START Supplied material

(** * design-3-glo: the step dispatcher and the STM32 protocol driver

    A shallow embedding of
    - [design/interfacing/stm32_driver.py] (class [Stm32Driver] with the
      constant classes [Commands], [Response] and [Constants]), and
    - [design/decision_making/command_dispatcher.py] (class
      [CommandDispatcher]),
    followed by the properties of the two that the specification states. *)

From Stdlib Require Import ZArith Floats.
From Stdlib.Strings Require Import Byte Ascii String.
From stdpp Require Import base decidable option list countable gmap strings pretty.

Local Open Scope Z_scope.

(** ** Python runtime pieces *)

(** The exceptions the modelled code can meet: those its own statements
    raise, and [OtherError], any exception of another class, which only the
    [notify] of an observer can raise. *)
Inductive PyError : Type :=
  | AssertionError (msg : string)
  | StructError
  | PortNotOpenError
  | OverflowError
  | ValueError
  | OtherError (name : string).

(** The outcome of a call that runs on a state [S]: it returns with the new
    state, or it raises, leaving the state as it was at the raise. *)
Inductive Result (S : Type) : Type :=
  | Ok (st : S)
  | Raise (e : PyError) (st : S).
Arguments Ok {S} st.
Arguments Raise {S} e st.

Definition state_of {S : Type} (r : Result S) : S :=
  match r with
  | Ok st => st
  | Raise _ st => st
  end.

Definition raised {S : Type} (r : Result S) : option PyError :=
  match r with
  | Ok _ => None
  | Raise e _ => Some e
  end.

(** [assert cond, msg] followed by the rest of the body. *)
Definition py_assert {S : Type} (cond : bool) (msg : string) (st : S)
    (rest : Result S) : Result S :=
  if cond then rest else Raise (AssertionError msg) st.

(** Python's [sum] over a sequence of ints: a left fold from 0. *)
Definition py_sum (l : list Z) : Z := fold_left Z.add l 0.

(** A byte as the integer in [0, 256) it stands for, and back. *)
Definition Z_of_byte (b : byte) : Z := Z.of_N (Byte.to_N b).

Definition byte_of_Z (z : Z) : byte :=
  default Byte.x00 (Byte.of_N (Z.to_N (z mod 256))).

(** ** The [struct] module, for the two formats the driver uses

    A format is ["<"] (little endian, standard sizes, no padding) followed by
    one ["H"] (unsigned 16-bit integer) per field. *)
Module struct.

Fixpoint count_H (s : string) : option nat :=
  match s with
  | EmptyString => Some O
  | String "H"%char s' => S <$> count_H s'
  | String _ _ => None
  end.

Definition fields (fmt : string) : option nat :=
  match fmt with
  | String "<"%char s => count_H s
  | _ => None
  end.

Definition pack_H (v : Z) : list byte :=
  [byte_of_Z (v mod 256); byte_of_Z (v / 256)].

Definition fits_H (v : Z) : bool := (0 <=? v) && (v <=? 65535).

(** [struct.pack(fmt, *values)]: [None] stands for [struct.error] (wrong
    number of values, or a value outside [0, 65535]). *)
Definition pack (fmt : string) (values : list Z) : option (list byte) :=
  n ← fields fmt;
  if (length values =? n)%nat && forallb fits_H values
  then Some (concat (map pack_H values))
  else None.

Definition unpack_H (lo hi : byte) : Z := Z_of_byte lo + 256 * Z_of_byte hi.

Fixpoint unpack_Hs (data : list byte) : list Z :=
  match data with
  | lo :: hi :: rest => unpack_H lo hi :: unpack_Hs rest
  | _ => []
  end.

(** [struct.unpack(fmt, data)]: [None] stands for [struct.error] (the buffer
    does not have the size the format requires). *)
Definition unpack (fmt : string) (data : list byte) : option (list Z) :=
  n ← fields fmt;
  if (length data =? 2 * n)%nat then Some (unpack_Hs data) else None.

End struct.

(** ** The serial port (pyserial's [serial.Serial]), as far as the driver
    uses it: whether it is open, the received bytes not read yet and the
    bytes written so far. *)
Module serial.

Record Serial : Type := mkSerial {
  is_open : bool;
  rx : list byte;
  tx : list byte;
}.

Definition in_waiting (p : Serial) : nat := length (rx p).

(** [read(size)]: the first [size] received bytes (fewer after the timeout,
    when fewer have arrived), removed from the input buffer. *)
Definition read (size : nat) (p : Serial) : list byte * Serial :=
  (take size (rx p), mkSerial (is_open p) (drop size (rx p)) (tx p)).

(** [write(data)] raises [PortNotOpenError] on a port that is not open and
    sends the bytes otherwise. *)
Definition write (data : list byte) (p : Serial) : Result Serial :=
  if is_open p
  then Ok (mkSerial true (rx p) (tx p ++ data))
  else Raise PortNotOpenError p.

Definition close (p : Serial) : Serial := mkSerial false (rx p) (tx p).

End serial.

(** ** Floating point: [math.pi] and [int()] on a float *)

Definition math_pi : float := 0x1.921fb54442d18p+1%float.

(** The significands of the doubles [2 * math.pi] and [100.0], whose
    exponents are -50 and -46. *)
Definition two_pi_m : positive := 7074237752028440.
Definition hundred_m : positive := 7036874417766400.

(** [int(f)] truncates towards zero; it raises [OverflowError] on an
    infinity and [ValueError] on a NaN. *)
Definition int_of_float (f : float) : PyError + Z :=
  match Prim2SF f with
  | S754_zero _ => inr 0
  | S754_finite s m e =>
      let a := if 0 <=? e then Z.pos m * 2 ^ e else Z.pos m / 2 ^ (- e) in
      inr (if s then - a else a)
  | S754_infinity _ => inl OverflowError
  | S754_nan => inl ValueError
  end.

(** ** [stm32_driver.py] *)

Module Commands.
Definition TRANSLATE : Z := 0x0000.
Definition ROTATE : Z := 0x0001.
Definition FLASH_GREEN_LED : Z := 0x0002.
Definition ENABLE_RED_LED : Z := 0x0003.
Definition ENABLE_ADC : Z := 0x0004.
Definition DECODE_MANCHESTER : Z := 0x0005.
Definition STOP : Z := 0x0006.
Definition RESET : Z := 0x0007.
End Commands.

Module Response.
Definition STM_READY : Z := 0x0008.
Definition SIGNAL_STRENGTH : Z := 0x0009.
Definition SIGNAL_DATA : Z := 0x000A.
End Response.

Module Constants.
Definition EMPTY_PARAM : Z := 0x0000.
Definition ENABLED : Z := 0xFFFF.
Definition DISABLED : Z := 0x0000.
Definition MASK_FIGURE : Z := 0x70.
Definition MASK_ORIENTATION : Z := 0x0C.
Definition MASK_ZOOM : Z := 0x02.
End Constants.

(** Modelled from the spec: the class [AntennaInformation] of
    [design.pathfinding.antenna_information] is not among the sources. The
    specification describes it as the decoded telemetry with a painting
    identifier, a zoom level and an orientation; these are the three
    attributes the driver assigns on the fresh instance. *)
Record AntennaInformation : Type := mkAntennaInformation {
  painting_number : Z;
  zoom : Z;
  orientation : Z;
}.

Module Stm32Driver.

(** A registered observer: its identity, and whether its [notify] returns
    ([None]) or raises, given the number of [notify] calls the driver has
    made before this one and the response type passed. What [notify] does
    besides is outside the driver; an observer whose [notify] calls back into
    the driver is outside the model. *)
Record Observer : Type := mkObserver {
  observer_id : nat;
  notify_raises : nat -> Z -> option PyError;
}.

(** The driver object ([observers] to [antenna_information]) together with
    the two things its methods act on besides it: the lines printed on the
    standard output and the [notify] calls made so far, oldest first (a call
    that raised is among them). *)
Record State : Type := mkState {
  observers : list Observer;
  port : serial.Serial;
  is_running : bool;
  is_ready : bool;
  signal_strength : option Z;
  antenna_information : option AntennaInformation;
  stdout : list string;
  notified : list (Observer * Z);
}.

Definition command_format : string := "<HHHH".
Definition response_format : string := "<HHH".
Definition response_size : nat := 6.

Definition set_port (p : serial.Serial) (st : State) : State :=
  mkState (observers st) p (is_running st) (is_ready st) (signal_strength st)
          (antenna_information st) (stdout st) (notified st).

Definition set_is_running (b : bool) (st : State) : State :=
  mkState (observers st) (port st) b (is_ready st) (signal_strength st)
          (antenna_information st) (stdout st) (notified st).

Definition set_is_ready (b : bool) (st : State) : State :=
  mkState (observers st) (port st) (is_running st) b (signal_strength st)
          (antenna_information st) (stdout st) (notified st).

Definition set_signal_strength (v : option Z) (st : State) : State :=
  mkState (observers st) (port st) (is_running st) (is_ready st) v
          (antenna_information st) (stdout st) (notified st).

Definition set_antenna_information (a : option AntennaInformation)
    (st : State) : State :=
  mkState (observers st) (port st) (is_running st) (is_ready st)
          (signal_strength st) a (stdout st) (notified st).

Definition print (line : string) (st : State) : State :=
  mkState (observers st) (port st) (is_running st) (is_ready st)
          (signal_strength st) (antenna_information st)
          (stdout st ++ [line]) (notified st).

Definition set_notified (calls : list (Observer * Z)) (st : State) : State :=
  mkState (observers st) (port st) (is_running st) (is_ready st)
          (signal_strength st) (antenna_information st) (stdout st) calls.

(** [observer.notify(response_type)]: the call is made, and it returns or
    raises as the observer does. *)
Definition notify (o : Observer) (response_type : Z) (st : State)
    : Result State :=
  let st' := set_notified (notified st ++ [(o, response_type)]) st in
  match notify_raises o (length (notified st)) response_type with
  | None => Ok st'
  | Some e => Raise e st'
  end.

(** The state [__init__] leaves behind once the port [p] is open (the
    detection of the serial device is outside the model). *)
Definition init (p : serial.Serial) : State :=
  mkState [] p true false None None [] [].

Definition register_hardware_observer (observer : Observer) (st : State)
    : State :=
  mkState (observers st ++ [observer]) (port st) (is_running st) (is_ready st)
          (signal_strength st) (antenna_information st)
          (stdout st) (notified st).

END Supplied material

Show the lines in the entries above that include the string "Fixpoint".

Fixpoint count_H (s : string) : option nat :=
Fixpoint unpack_Hs (data : list byte) : list Z :=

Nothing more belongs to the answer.